Abbasserà lo sguardo, nel solito mutismo che significherà: ‘Ho tratto le mie conclusioni, la ricerca è conclusa!’. Ma saremo entrambi testardi.

“Come vuoi… Allora ti proverò che non succede proprio nulla.” dirò, prendendo una pedina a forma di coccodrillo nero dalla piccola teca di legno accanto alle istruzioni.

Lui si alzerà, facendo cadere a terra il pandoro che starà mangiando: “Judy, per favore, smettila!”

“Voglio che ti accorga dell’irrazionalità del tuo allarmismo. Vedrai che...”

Non farò a tempo a finire che l’agilità allenata da mio fratello durante le spedizioni gli permetterà di strattonarmi il braccio. La pedina mi cadrà sul tabellone, per poi riposizionarsi su una delle quattro caselle di partenza agli angoli.

Io e Peter ci guarderemo.

“Hai visto? Questo gioco ha qualcosa di strano… Ora è mio e non ti permetto di…”

“Che vuoi fare? Denunciarmi per appropriazione indebita? Ho già fatto analizzare il gioco non appena il cliente l’ha messo in vendita. Pedine, interno e dadi emanano un campo magnetico intenso e la pedina già presente è bloccata finché non viene modificato. Si tratta di tecnologia avanzata, ma non abbiamo voluto aprirlo, come richiesto dal cliente.”

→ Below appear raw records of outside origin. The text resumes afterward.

(* ===== verification/Base64.v ===== *)
(** [encoding/base64]'s [RawURLEncoding], the text form of history cursors and
    session cookies. *)
From S2P Require Import Prelude.
From S2P Require Import GoUnicode.
From S2P Require Import GoString.
Open Scope Z_scope.

(** The URL-safe alphabet, as arithmetic. *)
Definition enc_digit (d : Z) : Z :=
  if d <? 26 then chr "A" + d
  else if d <? 52 then chr "a" + (d - 26)
  else if d <? 62 then chr "0" + (d - 52)
  else if d =? 62 then chr "-" else chr "_".

Definition dec_digit (c : Z) : option Z :=
  if (chr "A" <=? c) && (c <=? chr "Z") then Some (c - chr "A")
  else if (chr "a" <=? c) && (c <=? chr "z") then Some (c - chr "a" + 26)
  else if (chr "0" <=? c) && (c <=? chr "9") then Some (c - chr "0" + 52)
  else if c =? chr "-" then Some 62
  else if c =? chr "_" then Some 63
  else None.

(** [EncodeToString]: three bytes become four digits, a rest of one or two
    bytes two or three digits, without padding. *)
Fixpoint base64_encode (bs : list Z) : list Z :=
  match bs with
  | b0 :: b1 :: b2 :: bs =>
    enc_digit (b0 / 4) :: enc_digit (b0 mod 4 * 16 + b1 / 16)
    :: enc_digit (b1 mod 16 * 4 + b2 / 64) :: enc_digit (b2 mod 64) :: base64_encode bs
  | [b0; b1] =>
    [enc_digit (b0 / 4); enc_digit (b0 mod 4 * 16 + b1 / 16); enc_digit (b1 mod 16 * 4)]
  | [b0] => [enc_digit (b0 / 4); enc_digit (b0 mod 4 * 16)]
  | [] => []
  end.

(** [DecodeString]: the decoder skips line breaks, refuses a single left-over
    digit and, not being strict, ignores the unused bits of the last one. *)
Definition line_break (c : Z) : bool := (c =? 10) || (c =? 13).

Fixpoint decode_digits (cs : list Z) : option (list Z) :=
  match cs with
  | c0 :: c1 :: c2 :: c3 :: cs =>
    d0 ← dec_digit c0; d1 ← dec_digit c1; d2 ← dec_digit c2; d3 ← dec_digit c3;
    bs ← decode_digits cs;
    Some (d0 * 4 + d1 / 16 :: d1 mod 16 * 16 + d2 / 4 :: d2 mod 4 * 64 + d3 :: bs)
  | [c0; c1; c2] =>
    d0 ← dec_digit c0; d1 ← dec_digit c1; d2 ← dec_digit c2;
    Some [d0 * 4 + d1 / 16; d1 mod 16 * 16 + d2 / 4]
  | [c0; c1] =>
    d0 ← dec_digit c0; d1 ← dec_digit c1; Some [d0 * 4 + d1 / 16]
  | [_] => None
  | [] => Some []
  end.

Definition base64_decode (cs : list Z) : option (list Z) :=
  decode_digits (List.filter (λ c, negb (line_break c)) cs).

(** ** Lemmas *)

Lemma dec_enc_digit d : 0 <= d < 64 → dec_digit (enc_digit d) = Some d.
Proof.
  intros Hd. unfold enc_digit, dec_digit. repeat case_match; f_equal; lia.
Qed.

Lemma enc_digit_char d :
  0 <= d < 64 → line_break (enc_digit d) = false ∧ is_byte (enc_digit d) = true
                ∧ enc_digit d <> chr "." ∧ enc_digit d < 128.
Proof.
  intros Hd. unfold enc_digit, line_break, is_byte. repeat case_match; lia.
Qed.

(** Induction three bytes at a time. *)
Lemma triple_ind (P : list Z → Prop) :
  P [] → (∀ a, P [a]) → (∀ a b, P [a; b]) →
  (∀ a b c l, P l → P (a :: b :: c :: l)) → ∀ l, P l.
Proof.
  intros H0 H1 H2 H3 l. remember (length l) as n eqn:Hn. revert l Hn.
  induction n as [n IH] using lt_wf_ind. intros [|a [|b [|c l]]] ->; auto.
  apply H3. eapply IH; [|done]. simpl. lia.
Qed.

Lemma is_byte_range b : is_byte b = true → 0 <= b < 256.
Proof. unfold is_byte. lia. Qed.

Lemma Forall_encode (Q : Z → Prop) bs :
  forallb is_byte bs = true → (∀ d, 0 <= d < 64 → Q (enc_digit d)) → Forall Q (base64_encode bs).
Proof.
  intros Hbs HQ. revert Hbs. induction bs as [|a|a b|a b c l IH] using triple_ind; intros Hbs;
    cbn [base64_encode forallb] in *; unbool;
    repeat match goal with H : is_byte _ = true |- _ => apply is_byte_range in H end;
    repeat constructor; try (apply HQ; lia_div); try by apply IH.
Qed.

Lemma decode_digits_encode bs :
  forallb is_byte bs = true → decode_digits (base64_encode bs) = Some bs.
Proof.
  induction bs as [|a|a b|a b c l IH] using triple_ind; intros Hbs;
    cbn [base64_encode forallb decode_digits] in *; unbool;
    repeat match goal with H : is_byte _ = true |- _ => apply is_byte_range in H end;
    rewrite ?dec_enc_digit by lia_div; cbn [mbind option_bind]; rewrite ?IH by done;
    cbn [mbind option_bind]; [done|..]; repeat f_equal; lia_div.
Qed.

(** What is encoded is decoded. *)
Lemma decode_encode_bytes bs : forallb is_byte bs = true → base64_decode (base64_encode bs) = Some bs.
Proof.
  intros Hbs. unfold base64_decode. rewrite filter_all; [by apply decode_digits_encode|].
  intros x Hx. assert (HQ : Forall (λ c, line_break c = false) (base64_encode bs)).
  { apply Forall_encode; [done|]. intros d Hd. by apply enc_digit_char. }
  by rewrite (proj1 (Forall_forall _ _) HQ x Hx).
Qed.

Lemma encode_is_bytes bs : forallb is_byte bs = true → forallb is_byte (base64_encode bs) = true.
Proof.
  intros Hbs. apply forallb_forall. intros x Hx.
  assert (HQ : Forall (λ c, is_byte c = true) (base64_encode bs)).
  { apply Forall_encode; [done|]. intros d Hd. by apply enc_digit_char. }
  by apply (proj1 (List.Forall_forall _ _) HQ).
Qed.

Lemma length_encode bs :
  Z.of_nat (length (base64_encode bs)) = (4 * Z.of_nat (length bs) + 2) / 3.
Proof.
  induction bs as [|a|a b|a b c l IH] using triple_ind; cbn [base64_encode length]; [done..|].
  rewrite !Nat2Z.inj_succ, IH. lia_div.
Qed.

Example decode_hello : base64_decode (bytes "aGVsbG8") = Some (bytes "hello").
Proof. reflexivity. Qed.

“Se se ne voleva liberare ci sarà un motivo!” tenterà ancora di fermarmi mentre prenderò i dadi.

“Sì, in Europa si chiamano ‘euro’. Pensi che se fosse pericoloso lo avrebbe venduto a un’asta?”

Guarderò la mia mano sopra il labirinto di caselle avorio. Avrò intenzione di rovesciare i dadi, ma i miei muscoli si rifiuteranno di muoversi. Alla fine, riuscirò a farli scivolare sul tabellone.

Non appena vedrò un tre ed un uno sotto il gesto improvviso della mano di Peter, la mia pedina avanzerà di quattro caselle e noterò del fumo verde comporsi in una scritta nel quadrante nero al centro dello spazio per giocare.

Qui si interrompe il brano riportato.